What is being asked: Some of the lines below need repeating. Reproduce exactly those between the lines holding "else Some (false, i)" and "if (there : bool)", inclusive.
#### Materials provided
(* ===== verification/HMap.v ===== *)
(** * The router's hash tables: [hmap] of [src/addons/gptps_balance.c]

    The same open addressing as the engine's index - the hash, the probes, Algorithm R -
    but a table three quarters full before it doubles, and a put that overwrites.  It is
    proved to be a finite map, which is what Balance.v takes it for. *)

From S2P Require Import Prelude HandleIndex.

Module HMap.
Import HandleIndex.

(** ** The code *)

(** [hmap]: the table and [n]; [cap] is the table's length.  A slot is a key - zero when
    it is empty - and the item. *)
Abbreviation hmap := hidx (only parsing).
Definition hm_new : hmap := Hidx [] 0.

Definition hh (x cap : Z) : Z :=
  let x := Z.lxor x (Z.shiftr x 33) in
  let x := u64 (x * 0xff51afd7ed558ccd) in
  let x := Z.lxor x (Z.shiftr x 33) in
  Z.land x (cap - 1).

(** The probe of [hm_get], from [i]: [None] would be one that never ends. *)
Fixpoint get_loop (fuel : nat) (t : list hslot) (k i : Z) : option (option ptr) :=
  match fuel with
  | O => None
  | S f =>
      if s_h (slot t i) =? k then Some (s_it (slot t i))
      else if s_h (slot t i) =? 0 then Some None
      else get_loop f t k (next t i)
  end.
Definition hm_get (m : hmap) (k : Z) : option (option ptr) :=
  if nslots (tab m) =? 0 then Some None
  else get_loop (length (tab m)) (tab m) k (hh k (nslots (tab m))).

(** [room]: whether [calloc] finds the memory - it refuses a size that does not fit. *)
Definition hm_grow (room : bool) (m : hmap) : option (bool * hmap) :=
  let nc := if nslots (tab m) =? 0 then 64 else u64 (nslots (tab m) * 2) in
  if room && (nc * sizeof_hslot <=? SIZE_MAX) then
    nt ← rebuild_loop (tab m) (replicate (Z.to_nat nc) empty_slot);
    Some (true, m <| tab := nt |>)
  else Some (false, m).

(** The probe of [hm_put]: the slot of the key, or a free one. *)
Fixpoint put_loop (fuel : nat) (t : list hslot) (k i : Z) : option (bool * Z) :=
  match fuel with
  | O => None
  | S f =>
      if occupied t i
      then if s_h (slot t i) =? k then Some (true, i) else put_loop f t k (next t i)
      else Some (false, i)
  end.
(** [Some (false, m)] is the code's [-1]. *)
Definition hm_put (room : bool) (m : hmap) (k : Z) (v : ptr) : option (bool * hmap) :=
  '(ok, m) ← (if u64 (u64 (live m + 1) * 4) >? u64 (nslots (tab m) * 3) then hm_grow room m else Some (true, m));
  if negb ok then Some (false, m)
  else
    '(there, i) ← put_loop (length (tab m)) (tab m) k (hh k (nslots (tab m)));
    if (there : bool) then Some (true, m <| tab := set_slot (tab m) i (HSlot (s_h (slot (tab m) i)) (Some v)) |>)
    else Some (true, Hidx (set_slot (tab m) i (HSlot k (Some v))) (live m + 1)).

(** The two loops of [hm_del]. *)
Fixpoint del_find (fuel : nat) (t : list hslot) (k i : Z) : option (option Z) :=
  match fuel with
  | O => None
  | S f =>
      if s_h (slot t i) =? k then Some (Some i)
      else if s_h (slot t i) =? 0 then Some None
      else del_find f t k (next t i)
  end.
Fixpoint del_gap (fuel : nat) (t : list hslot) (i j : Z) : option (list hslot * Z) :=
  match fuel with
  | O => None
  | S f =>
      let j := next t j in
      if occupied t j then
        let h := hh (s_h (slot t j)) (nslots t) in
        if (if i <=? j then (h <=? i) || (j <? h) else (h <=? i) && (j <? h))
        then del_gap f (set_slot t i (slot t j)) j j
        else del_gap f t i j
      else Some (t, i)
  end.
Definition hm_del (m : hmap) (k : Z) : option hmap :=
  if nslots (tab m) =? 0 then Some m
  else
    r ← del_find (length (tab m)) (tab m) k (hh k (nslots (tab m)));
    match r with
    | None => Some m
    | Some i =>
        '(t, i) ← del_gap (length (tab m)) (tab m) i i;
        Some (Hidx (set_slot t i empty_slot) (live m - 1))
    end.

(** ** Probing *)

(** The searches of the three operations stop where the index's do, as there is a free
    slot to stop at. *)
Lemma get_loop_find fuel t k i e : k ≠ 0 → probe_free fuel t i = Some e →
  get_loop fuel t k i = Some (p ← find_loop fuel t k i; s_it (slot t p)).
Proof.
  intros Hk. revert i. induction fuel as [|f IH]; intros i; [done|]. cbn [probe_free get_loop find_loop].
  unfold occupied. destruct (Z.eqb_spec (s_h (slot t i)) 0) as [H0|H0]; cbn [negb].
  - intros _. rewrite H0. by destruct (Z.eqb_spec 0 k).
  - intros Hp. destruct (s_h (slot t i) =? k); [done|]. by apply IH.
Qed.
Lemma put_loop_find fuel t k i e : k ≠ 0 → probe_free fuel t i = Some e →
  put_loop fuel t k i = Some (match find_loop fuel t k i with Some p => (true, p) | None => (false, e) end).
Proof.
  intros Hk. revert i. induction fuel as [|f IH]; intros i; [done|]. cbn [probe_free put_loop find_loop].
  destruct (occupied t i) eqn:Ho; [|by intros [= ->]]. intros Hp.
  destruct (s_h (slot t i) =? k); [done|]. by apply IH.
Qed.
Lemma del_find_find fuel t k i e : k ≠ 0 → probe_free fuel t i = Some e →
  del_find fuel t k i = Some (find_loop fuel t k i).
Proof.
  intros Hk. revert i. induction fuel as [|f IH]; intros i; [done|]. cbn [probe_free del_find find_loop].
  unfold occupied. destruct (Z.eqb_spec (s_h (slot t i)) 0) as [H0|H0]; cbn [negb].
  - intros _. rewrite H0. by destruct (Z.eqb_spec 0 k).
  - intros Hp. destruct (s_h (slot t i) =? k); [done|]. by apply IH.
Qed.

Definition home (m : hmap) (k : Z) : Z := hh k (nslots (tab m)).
########
Reply to the exercise:
      else Some (false, i)
  end.
(** [Some (false, m)] is the code's [-1]. *)
Definition hm_put (room : bool) (m : hmap) (k : Z) (v : ptr) : option (bool * hmap) :=
  '(ok, m) ← (if u64 (u64 (live m + 1) * 4) >? u64 (nslots (tab m) * 3) then hm_grow room m else Some (true, m));
  if negb ok then Some (false, m)
  else
    '(there, i) ← put_loop (length (tab m)) (tab m) k (hh k (nslots (tab m)));
    if (there : bool) then Some (true, m <| tab := set_slot (tab m) i (HSlot (s_h (slot (tab m) i)) (Some v)) |>)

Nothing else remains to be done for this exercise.